Why doesn't the matrix $$\begin{pmatrix} 10 & -20 & -20 \\ -20 & 40 & 40 \\ -20 & 40 & 40 \end{pmatrix}$$ have an orthogonal set of eigenvectors?
I have used a matrix calculator to diagonalize the matrix but I see that the eigenvectors:
$$\begin{pmatrix} 2 \\ 1 \\ 0 \end{pmatrix}, \begin{pmatrix} 2 \\ 0 \\ 1 \end{pmatrix}, \begin{pmatrix} -1/2 \\ 1 \\ 1 \end{pmatrix}$$
are not orthogonal.
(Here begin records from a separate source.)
(** The body of the loop, lines 78 to 117.  The unpacking wants exactly
    thirteen fields, [map(int, ...)] wants eight integer literals. *)
Definition process_line (P : params) (frag_count : gmap (string * Z) Z) (cut : Z)
    (st : loop_state) (line : string) : result loop_state :=
  match Py.split line with
  | [read; cr1; ps1; sd1; _; rs1; re1; cr2; ps2; sd2; _; rs2; re2] =>
      let uniq_key := Py.sorted_pair (cr1 +:+ ps1) (cr2 +:+ ps2) in
      let st := check_uniq read uniq_key st in
      ps1 ← Py.int ps1; ps2 ← Py.int ps2;
      sd1 ← Py.int sd1; sd2 ← Py.int sd2;
      re1 ← Py.int re1; rs1 ← Py.int rs1;
      re2 ← Py.int re2; rs2 ← Py.int rs2;
      Ok {| masked := classify P frag_count cut read cr1 cr2
                        ps1 ps2 sd1 sd2 re1 rs1 re2 rs2 (masked st);
            uniq_check := uniq_check st |}
  | _ => Raise ValueError
  end.

(** [for line in open(fnam): ...] *)
Fixpoint process_lines (P : params) (frag_count : gmap (string * Z) Z) (cut : Z)
    (st : loop_state) (lines : list string) : result loop_state :=
  match lines with
  | [] => Ok st
  | line :: rest =>
      st' ← process_line P frag_count cut st line;
      process_lines P frag_count cut st' rest
  end.

Section Float.

(** Python floats are binary64.  An operation on floats is the exact
    operation on rationals followed by the rounding [rnd] to the nearest
    binary64; what the properties below use of [rnd] is stated where it is
    used.  [exact] is arithmetic without rounding error. *)
Variable rnd : Q → Q.

(** Line 74: [int((1 - over_represented) * num_frags + 0.5)]. *)
Definition cut_index (over_represented : Q) (num_frags : Z) : Z :=
  Py.trunc
    (rnd (rnd (rnd (1 - over_represented) * rnd (inject_Z num_frags)) + (1 # 2))).

(** Lines 73 to 75. *)
Definition threshold (frag_count : gmap (string * Z) Z)
    (over_represented : Q) : result Z :=
  let num_frags := Z.of_nat (size frag_count) in
  let cut := cut_index over_represented num_frags in
  Py.index (Py.sorted ((map_to_list frag_count).*2)) cut.

(** [frag_count] is what [count_re_fragments(fnam)] returned, [fnam] the
    content of the file. *)
Definition filter_reads (frag_count : gmap (string * Z) Z) (fnam : string)
    (P : params) : result (gmap Z entry) :=
  cut ← threshold frag_count (over_represented P);
  st ← process_lines P frag_count cut
         {| masked := masked_init; uniq_check := ∅ |} (Py.lines fnam);
  Ok (masked st).

End Float.

Definition exact (q : Q) : Q := q.

(** The default keyword arguments; [0.005] is the float nearest to 1/200. *)
Definition default_params (rnd : Q → Q) : params :=
  {| max_molecule_length := 500;
     over_represented := rnd (1 # 200);
     max_frag_size := 100000;
     min_frag_size := 100;
     re_proximity := 5 |}.

(** ** Building test inputs *)

(** A line of tab-separated fields with its newline. *)
Definition tsv_line (fields : list string) : string :=
  String.concat (String Py.TAB EmptyString) fields +:+ String Py.NL EmptyString.

Definition tsv (rows : list (list string)) : string :=
  String.concat EmptyString (tsv_line <$> rows).

(** A file of two reads, the first flagged by category 1, the second by
    category 2. *)
Definition two_reads : string := tsv [["r1"; "x"]; ["r2"; "y"]].

Definition two_categories : gmap Z (gset string) :=
  {[ 1 := {["r1"]}; 2 := {["r2"]} ]}.

(** ** Vocabulary of the statements *)

(** The lines a file is cut into: all end with their only newline, except
    perhaps the last, which then has none and is not empty. *)
Fixpoint nl_free (s : string) : Prop :=
  match s with
  | EmptyString => True
  | String c s' => c ≠ Py.NL ∧ nl_free s'
  end.

Fixpoint terminated (s : string) : Prop :=
  match s with
  | EmptyString => False
  | String c s' => if Ascii.eqb c Py.NL then s' = EmptyString else terminated s'
  end.

Fixpoint well_cut (ls : list string) : Prop :=
  match ls with
  | [] => True
  | l :: ls' =>
      match ls' with
      | [] => terminated l ∨ (l ≠ EmptyString ∧ nl_free l)
      | _ => terminated l ∧ well_cut ls'
      end
  end.

(** The content of a file made of the given lines. *)
Definition join (ls : list string) : string := foldr String.append EmptyString ls.

(** The lines whose read id (first tab-delimited field) is outside [U]. *)
Definition unmasked (U : gset string) (ls : list string) : list string :=
  filter (λ l, Py.first_field l ∉ U) ls.

(** Selector correctness for the categories [S], as the specification words
    it: the output has exactly the lines whose read id is in none of the
    sets of the categories of [S], unchanged and in order. *)
Definition selector_correct (F : string) (masked : gmap Z (gset string))
    (S : list Z) : Prop :=
  ∃ (out : string) (U : gset string),
    apply_filter F masked (Some S) = Ok out
    ∧ (∀ id, id ∈ U ↔ ∃ k s, k ∈ S ∧ masked !! k = Some s ∧ id ∈ s)
    ∧ Py.lines out = unmasked U (Py.lines F).

(** Selector idempotence, as the specification words it: a second run on
    the output, with the empty list of categories, returns it unchanged. *)
Definition selector_idempotent (F : string) (masked : gmap Z (gset string))
    (S : list Z) : Prop :=
  ∀ out, apply_filter F masked (Some S) = Ok out →
         apply_filter out masked (Some []) = Ok out.

(** The read id and the duplicate key that [process_line] takes from a line
    of thirteen fields. *)
Definition read_of (line : string) : string :=
  default EmptyString (head (Py.split line)).

Definition uniq_key_of (line : string) : string * string :=
  match Py.split line with
  | _ :: cr1 :: ps1 :: _ :: _ :: _ :: _ :: cr2 :: ps2 :: _ =>
      Py.sorted_pair (cr1 +:+ ps1) (cr2 +:+ ps2)
  | _ => (EmptyString, EmptyString)
  end.

(** The categories set by the rules on positions, fragments and counts. *)
Definition geometry : list Z := [1; 2; 3; 4; 6; 7; 8; 9].

(** Invariant of the loop for the rules on geometry: their categories hold
    only reads of lines already seen, and no read twice. *)
Definition geometry_inv (seen : gset string) (masked : gmap Z entry) : Prop :=
  (∀ c, c ∈ geometry → reads_of masked c ⊆ seen)
  ∧ (∀ c1 c2, c1 ∈ geometry → c2 ∈ geometry → c1 ≠ c2 →
              reads_of masked c1 ## reads_of masked c2).

(** Invariant of the loop for the duplicate check.  [hist] lists the key and
    the read of the lines already seen.  A key is either new, or seen once
    and recorded with that read, or recorded and all its reads flagged. *)
Definition dup_inv (hist : list ((string * string) * string))
    (st : loop_state) : Prop :=
  ∀ key,
    (uniq_check st !! key = None ∧ ∀ i a, hist !! i ≠ Some (key, a))
    ∨ (∃ first i0, uniq_check st !! key = Some first
                   ∧ ∀ i a, hist !! i = Some (key, a) → i = i0 ∧ a = first)
    ∨ (is_Some (uniq_check st !! key)
       ∧ ∀ i a, hist !! i = Some (key, a) → a ∈ reads_of (masked st) 5).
According the spectral theorem, this matrix should have an orthogonal basis of eigenvectors. What is wrong?
On
You need to do Gram-Schmidt on the first two eigenvectors to get orthogonal vectors. $$ \begin{pmatrix} 2 \\ 1 \\ 0 \end{pmatrix}, \begin{pmatrix} 2 \\ 0 \\ 1 \end{pmatrix}, \begin{pmatrix} -1/2 \\ 1 \\ 1 \end{pmatrix}$$
They are eigenvectors associated with the same eigenvalue $\lambda =0$
On
To complement the other answers, we have a rank-$1$ matrix
$$\begin{bmatrix} 10 & -20 & -20\\ -20 & 40 & 40\\ -20 & 40 & 40\end{bmatrix} = 10 \begin{bmatrix} 1\\-2\\-2\end{bmatrix} \begin{bmatrix} 1\\-2\\-2\end{bmatrix}^\top = 90 \underbrace{\left( \frac 13 \begin{bmatrix} 1\\-2\\-2\end{bmatrix} \right)}_{=: \mathrm v_1} \left( \frac 13 \begin{bmatrix} 1\\-2\\-2\end{bmatrix} \right)^\top = 90 \, \mathrm v_1 \mathrm v_1^\top$$
Since the 2nd and 3rd entries of $\mathrm v_1$ are equal, let
$$\mathrm v_2 := \frac{1}{\sqrt 2} \begin{bmatrix} 0\\ 1\\-1\end{bmatrix}$$
Lastly, we would like to find a unit vector $\mathrm v_3$ that is orthogonal to both $\mathrm v_1$ and $\mathrm v_2$. Hence, we are interested in the null space of
$$\begin{bmatrix} 1 & -2 & -2\\ 0 & 1 & -1\end{bmatrix}$$
which is spanned by $\begin{bmatrix} 4 & 1 & 1\end{bmatrix}^\top$. Hence,
$$\mathrm v_3 := \frac{1}{\sqrt{18}} \begin{bmatrix} 4\\ 1\\ 1\end{bmatrix}$$
Using SymPy, we can verify that vectors $\mathrm v_1$, $\mathrm v_2$ and $\mathrm v_3$ do indeed form an orthonormal basis:
>>> from sympy import *
>>> V = Matrix([[1,0,4],[-2,1,1],[-2,-1,1]]) * diag(3,sqrt(2),sqrt(18))**-1
>>> V
Matrix([
[ 1/3, 0, 2*sqrt(2)/3],
[-2/3, sqrt(2)/2, sqrt(2)/6],
[-2/3, -sqrt(2)/2, sqrt(2)/6]])
>>> V.T * V
Matrix([
[1, 0, 0],
[0, 1, 0],
[0, 0, 1]])
This matrix is a real symmetric matrix. Therefore it does have an orthogonal basis of eigenvectors. How about replacing your first eigenvector by $\pmatrix{0\\1\\-1}$ and your second by $\pmatrix{4\\1\\1}$?